▸ ACTIVITY
Find the line with "(** A printed" in the entries below, then reproduce it and every line after it down to and including the line with "unfold clean_segs. simpl.", exactly.

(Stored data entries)
==============================
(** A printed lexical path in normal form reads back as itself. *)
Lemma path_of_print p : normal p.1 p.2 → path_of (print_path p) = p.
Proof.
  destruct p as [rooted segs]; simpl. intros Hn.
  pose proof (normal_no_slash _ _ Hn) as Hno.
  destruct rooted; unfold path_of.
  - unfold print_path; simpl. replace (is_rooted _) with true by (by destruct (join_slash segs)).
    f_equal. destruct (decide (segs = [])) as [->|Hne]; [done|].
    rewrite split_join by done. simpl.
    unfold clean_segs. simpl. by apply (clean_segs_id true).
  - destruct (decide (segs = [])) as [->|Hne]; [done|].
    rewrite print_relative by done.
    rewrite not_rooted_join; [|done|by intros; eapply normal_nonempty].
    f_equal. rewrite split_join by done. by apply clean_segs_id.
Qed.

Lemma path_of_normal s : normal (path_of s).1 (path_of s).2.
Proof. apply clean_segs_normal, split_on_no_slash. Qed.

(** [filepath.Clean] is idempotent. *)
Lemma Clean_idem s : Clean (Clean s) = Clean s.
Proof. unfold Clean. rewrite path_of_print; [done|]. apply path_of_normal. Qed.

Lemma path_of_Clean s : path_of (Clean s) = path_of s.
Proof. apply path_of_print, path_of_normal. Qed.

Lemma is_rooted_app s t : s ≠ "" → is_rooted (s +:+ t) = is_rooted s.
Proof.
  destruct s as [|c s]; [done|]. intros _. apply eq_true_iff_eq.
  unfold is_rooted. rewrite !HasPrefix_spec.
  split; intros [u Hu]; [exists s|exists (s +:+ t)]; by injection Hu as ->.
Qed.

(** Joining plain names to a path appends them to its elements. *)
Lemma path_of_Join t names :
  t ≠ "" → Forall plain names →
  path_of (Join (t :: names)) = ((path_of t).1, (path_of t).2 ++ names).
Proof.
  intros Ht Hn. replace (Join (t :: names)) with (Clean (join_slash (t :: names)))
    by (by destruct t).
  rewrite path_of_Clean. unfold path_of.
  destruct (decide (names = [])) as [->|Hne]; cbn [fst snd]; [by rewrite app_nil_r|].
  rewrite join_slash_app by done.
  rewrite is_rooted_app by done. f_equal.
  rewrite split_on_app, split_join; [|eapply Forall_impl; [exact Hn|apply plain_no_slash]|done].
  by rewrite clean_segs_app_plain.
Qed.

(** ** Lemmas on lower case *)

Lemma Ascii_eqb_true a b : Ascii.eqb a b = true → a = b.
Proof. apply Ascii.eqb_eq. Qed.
==============================
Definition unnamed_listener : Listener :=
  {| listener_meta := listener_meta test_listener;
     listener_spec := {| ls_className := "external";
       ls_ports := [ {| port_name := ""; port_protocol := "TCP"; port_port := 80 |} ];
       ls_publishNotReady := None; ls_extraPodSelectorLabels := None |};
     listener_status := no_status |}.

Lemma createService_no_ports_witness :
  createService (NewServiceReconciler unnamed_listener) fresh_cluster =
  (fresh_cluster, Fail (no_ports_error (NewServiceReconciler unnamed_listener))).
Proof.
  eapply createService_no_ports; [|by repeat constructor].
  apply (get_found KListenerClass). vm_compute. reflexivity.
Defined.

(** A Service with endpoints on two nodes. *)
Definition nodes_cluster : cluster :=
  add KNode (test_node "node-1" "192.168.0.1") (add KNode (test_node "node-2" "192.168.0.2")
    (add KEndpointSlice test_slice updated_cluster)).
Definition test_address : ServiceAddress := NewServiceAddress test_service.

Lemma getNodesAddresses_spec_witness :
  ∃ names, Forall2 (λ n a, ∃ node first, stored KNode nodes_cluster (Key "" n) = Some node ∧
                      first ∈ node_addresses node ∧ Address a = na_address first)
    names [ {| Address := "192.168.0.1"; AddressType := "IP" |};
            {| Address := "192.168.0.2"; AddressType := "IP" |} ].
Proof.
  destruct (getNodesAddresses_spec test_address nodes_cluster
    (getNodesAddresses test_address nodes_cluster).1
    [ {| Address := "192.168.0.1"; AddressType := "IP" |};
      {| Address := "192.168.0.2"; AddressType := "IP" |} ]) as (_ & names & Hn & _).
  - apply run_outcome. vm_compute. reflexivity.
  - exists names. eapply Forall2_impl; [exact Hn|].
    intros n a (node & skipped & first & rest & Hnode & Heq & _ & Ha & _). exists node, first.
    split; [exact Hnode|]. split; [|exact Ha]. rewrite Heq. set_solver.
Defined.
==============================
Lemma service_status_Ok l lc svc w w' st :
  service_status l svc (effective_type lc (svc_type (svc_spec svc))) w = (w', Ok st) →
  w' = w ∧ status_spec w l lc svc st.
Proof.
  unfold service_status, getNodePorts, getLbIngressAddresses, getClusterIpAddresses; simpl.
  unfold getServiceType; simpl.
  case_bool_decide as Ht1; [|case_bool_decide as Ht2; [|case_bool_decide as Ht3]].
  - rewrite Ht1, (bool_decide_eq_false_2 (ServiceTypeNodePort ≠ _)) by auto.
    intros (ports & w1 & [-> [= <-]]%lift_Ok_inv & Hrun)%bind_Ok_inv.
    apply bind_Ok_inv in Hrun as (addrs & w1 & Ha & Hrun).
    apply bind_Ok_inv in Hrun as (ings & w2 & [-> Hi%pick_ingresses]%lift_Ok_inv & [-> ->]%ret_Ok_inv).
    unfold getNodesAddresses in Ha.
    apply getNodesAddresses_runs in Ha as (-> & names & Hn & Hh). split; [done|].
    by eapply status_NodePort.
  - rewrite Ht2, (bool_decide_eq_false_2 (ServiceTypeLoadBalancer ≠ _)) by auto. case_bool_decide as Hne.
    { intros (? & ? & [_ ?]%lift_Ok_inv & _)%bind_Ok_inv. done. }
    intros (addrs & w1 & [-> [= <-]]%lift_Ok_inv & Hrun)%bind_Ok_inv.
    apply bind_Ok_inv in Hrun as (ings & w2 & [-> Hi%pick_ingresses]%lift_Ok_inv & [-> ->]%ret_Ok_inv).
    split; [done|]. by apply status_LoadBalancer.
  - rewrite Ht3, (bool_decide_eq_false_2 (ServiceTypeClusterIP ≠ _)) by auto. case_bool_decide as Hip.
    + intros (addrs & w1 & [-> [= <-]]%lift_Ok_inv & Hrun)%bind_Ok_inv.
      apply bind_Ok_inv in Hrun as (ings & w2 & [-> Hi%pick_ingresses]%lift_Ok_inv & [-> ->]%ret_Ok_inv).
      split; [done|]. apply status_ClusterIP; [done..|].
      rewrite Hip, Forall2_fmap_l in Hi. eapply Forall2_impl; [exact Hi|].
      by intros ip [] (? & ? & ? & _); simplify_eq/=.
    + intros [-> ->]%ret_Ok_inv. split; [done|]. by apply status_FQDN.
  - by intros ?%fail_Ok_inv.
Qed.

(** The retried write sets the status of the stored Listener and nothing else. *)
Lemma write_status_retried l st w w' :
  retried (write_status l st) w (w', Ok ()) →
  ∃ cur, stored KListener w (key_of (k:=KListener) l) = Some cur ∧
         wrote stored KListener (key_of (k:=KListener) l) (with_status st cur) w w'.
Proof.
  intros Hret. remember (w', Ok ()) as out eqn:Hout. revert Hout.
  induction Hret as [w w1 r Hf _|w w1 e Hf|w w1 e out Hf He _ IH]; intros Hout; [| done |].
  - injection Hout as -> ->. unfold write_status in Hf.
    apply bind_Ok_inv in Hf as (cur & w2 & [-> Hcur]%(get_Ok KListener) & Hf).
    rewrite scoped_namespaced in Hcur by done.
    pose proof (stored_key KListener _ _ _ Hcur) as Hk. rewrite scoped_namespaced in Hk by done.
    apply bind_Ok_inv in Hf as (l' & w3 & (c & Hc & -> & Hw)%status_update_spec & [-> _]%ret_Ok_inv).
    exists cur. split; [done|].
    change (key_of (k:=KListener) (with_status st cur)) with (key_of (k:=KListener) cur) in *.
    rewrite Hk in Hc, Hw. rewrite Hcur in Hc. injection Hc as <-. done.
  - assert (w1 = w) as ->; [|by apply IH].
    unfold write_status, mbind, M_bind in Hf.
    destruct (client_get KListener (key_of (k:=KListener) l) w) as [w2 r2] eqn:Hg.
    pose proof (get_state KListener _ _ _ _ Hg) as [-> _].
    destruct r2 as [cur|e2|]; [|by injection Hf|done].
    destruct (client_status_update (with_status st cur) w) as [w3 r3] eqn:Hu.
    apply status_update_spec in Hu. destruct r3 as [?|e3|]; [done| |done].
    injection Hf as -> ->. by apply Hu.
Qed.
==============================
▸ RESPONSE BELOW
(** A printed lexical path in normal form reads back as itself. *)
Lemma path_of_print p : normal p.1 p.2 → path_of (print_path p) = p.
Proof.
  destruct p as [rooted segs]; simpl. intros Hn.
  pose proof (normal_no_slash _ _ Hn) as Hno.
  destruct rooted; unfold path_of.
  - unfold print_path; simpl. replace (is_rooted _) with true by (by destruct (join_slash segs)).
    f_equal. destruct (decide (segs = [])) as [->|Hne]; [done|].
    rewrite split_join by done. simpl.
    unfold clean_segs. simpl. by apply (clean_segs_id true).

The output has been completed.